▼▼▼
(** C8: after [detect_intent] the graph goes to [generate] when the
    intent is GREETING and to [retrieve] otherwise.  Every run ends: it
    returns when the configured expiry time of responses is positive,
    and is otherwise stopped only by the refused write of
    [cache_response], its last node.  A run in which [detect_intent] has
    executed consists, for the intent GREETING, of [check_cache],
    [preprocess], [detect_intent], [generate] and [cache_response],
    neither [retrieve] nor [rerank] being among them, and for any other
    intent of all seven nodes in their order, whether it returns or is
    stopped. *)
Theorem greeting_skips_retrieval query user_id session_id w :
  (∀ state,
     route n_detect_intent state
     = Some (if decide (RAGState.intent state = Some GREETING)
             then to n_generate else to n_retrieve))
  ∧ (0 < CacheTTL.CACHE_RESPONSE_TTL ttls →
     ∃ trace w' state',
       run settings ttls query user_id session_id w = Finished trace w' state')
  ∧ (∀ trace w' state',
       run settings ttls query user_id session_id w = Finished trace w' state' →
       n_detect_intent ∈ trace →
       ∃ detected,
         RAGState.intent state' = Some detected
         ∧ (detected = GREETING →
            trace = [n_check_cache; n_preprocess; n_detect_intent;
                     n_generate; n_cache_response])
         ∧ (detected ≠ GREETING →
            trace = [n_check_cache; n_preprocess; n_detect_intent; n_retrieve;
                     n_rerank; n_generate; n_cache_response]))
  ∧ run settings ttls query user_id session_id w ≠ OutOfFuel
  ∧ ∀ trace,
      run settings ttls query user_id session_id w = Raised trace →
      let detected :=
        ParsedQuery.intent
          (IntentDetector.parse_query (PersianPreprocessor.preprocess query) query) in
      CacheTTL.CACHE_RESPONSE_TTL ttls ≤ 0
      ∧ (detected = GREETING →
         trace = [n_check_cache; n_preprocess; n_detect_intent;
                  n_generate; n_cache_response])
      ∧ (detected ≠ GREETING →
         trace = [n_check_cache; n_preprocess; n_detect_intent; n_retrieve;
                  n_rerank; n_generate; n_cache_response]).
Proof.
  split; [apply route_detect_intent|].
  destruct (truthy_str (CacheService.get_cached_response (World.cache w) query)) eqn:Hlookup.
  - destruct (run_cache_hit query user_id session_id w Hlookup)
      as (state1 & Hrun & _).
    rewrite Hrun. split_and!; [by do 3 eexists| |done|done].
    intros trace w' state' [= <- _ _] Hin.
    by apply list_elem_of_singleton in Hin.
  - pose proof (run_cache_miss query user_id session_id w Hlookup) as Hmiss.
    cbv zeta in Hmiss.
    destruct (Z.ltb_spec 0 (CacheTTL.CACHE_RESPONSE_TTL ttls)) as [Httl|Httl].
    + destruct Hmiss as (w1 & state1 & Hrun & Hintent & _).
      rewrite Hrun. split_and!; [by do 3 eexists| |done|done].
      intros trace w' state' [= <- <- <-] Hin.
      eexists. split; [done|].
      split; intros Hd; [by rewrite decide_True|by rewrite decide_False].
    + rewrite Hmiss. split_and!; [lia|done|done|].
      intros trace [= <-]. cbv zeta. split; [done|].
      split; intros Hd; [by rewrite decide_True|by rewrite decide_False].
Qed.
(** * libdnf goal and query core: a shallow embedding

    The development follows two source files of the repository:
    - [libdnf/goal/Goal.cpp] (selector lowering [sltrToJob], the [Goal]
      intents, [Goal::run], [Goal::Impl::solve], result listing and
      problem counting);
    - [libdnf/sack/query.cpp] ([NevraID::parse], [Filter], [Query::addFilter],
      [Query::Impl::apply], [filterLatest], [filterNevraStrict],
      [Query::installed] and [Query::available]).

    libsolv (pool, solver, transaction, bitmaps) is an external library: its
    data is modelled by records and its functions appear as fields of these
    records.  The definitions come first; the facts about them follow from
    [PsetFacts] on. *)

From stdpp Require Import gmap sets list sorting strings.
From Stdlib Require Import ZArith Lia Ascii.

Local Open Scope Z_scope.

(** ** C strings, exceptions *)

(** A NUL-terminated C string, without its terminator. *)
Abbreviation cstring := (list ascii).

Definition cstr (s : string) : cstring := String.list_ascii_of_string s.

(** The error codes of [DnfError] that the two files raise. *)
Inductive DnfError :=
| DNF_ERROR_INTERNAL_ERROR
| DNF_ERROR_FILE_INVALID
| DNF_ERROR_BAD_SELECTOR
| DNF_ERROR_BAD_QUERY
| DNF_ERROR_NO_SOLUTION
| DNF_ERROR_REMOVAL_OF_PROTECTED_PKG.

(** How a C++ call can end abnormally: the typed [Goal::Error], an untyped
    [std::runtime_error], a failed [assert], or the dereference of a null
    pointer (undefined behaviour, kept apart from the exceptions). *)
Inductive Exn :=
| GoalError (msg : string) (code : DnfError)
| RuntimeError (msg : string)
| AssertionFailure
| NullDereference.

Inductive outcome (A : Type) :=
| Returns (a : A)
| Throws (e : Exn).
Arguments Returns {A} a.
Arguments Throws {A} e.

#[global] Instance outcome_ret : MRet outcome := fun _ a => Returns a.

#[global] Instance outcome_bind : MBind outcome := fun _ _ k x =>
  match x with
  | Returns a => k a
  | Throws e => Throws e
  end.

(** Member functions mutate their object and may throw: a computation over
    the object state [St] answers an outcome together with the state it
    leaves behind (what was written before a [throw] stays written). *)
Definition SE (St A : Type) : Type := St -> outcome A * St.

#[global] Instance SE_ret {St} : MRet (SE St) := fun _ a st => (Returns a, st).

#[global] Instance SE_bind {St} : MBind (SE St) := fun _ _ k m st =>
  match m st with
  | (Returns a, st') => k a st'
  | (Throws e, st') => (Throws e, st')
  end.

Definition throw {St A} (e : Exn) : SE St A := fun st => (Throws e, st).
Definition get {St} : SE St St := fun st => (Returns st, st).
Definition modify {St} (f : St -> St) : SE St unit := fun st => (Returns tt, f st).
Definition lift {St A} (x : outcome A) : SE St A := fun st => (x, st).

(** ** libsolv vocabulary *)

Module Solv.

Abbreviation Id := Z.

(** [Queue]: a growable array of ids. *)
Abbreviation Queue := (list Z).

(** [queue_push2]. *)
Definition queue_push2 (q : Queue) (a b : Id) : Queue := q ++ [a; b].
▲▲▲
**What is being asked**
Show a copy of each line from the data that includes the word "records".

**Response area**
    data is modelled by records and its functions appear as fields of these
    records.  The definitions come first; the facts about them follow from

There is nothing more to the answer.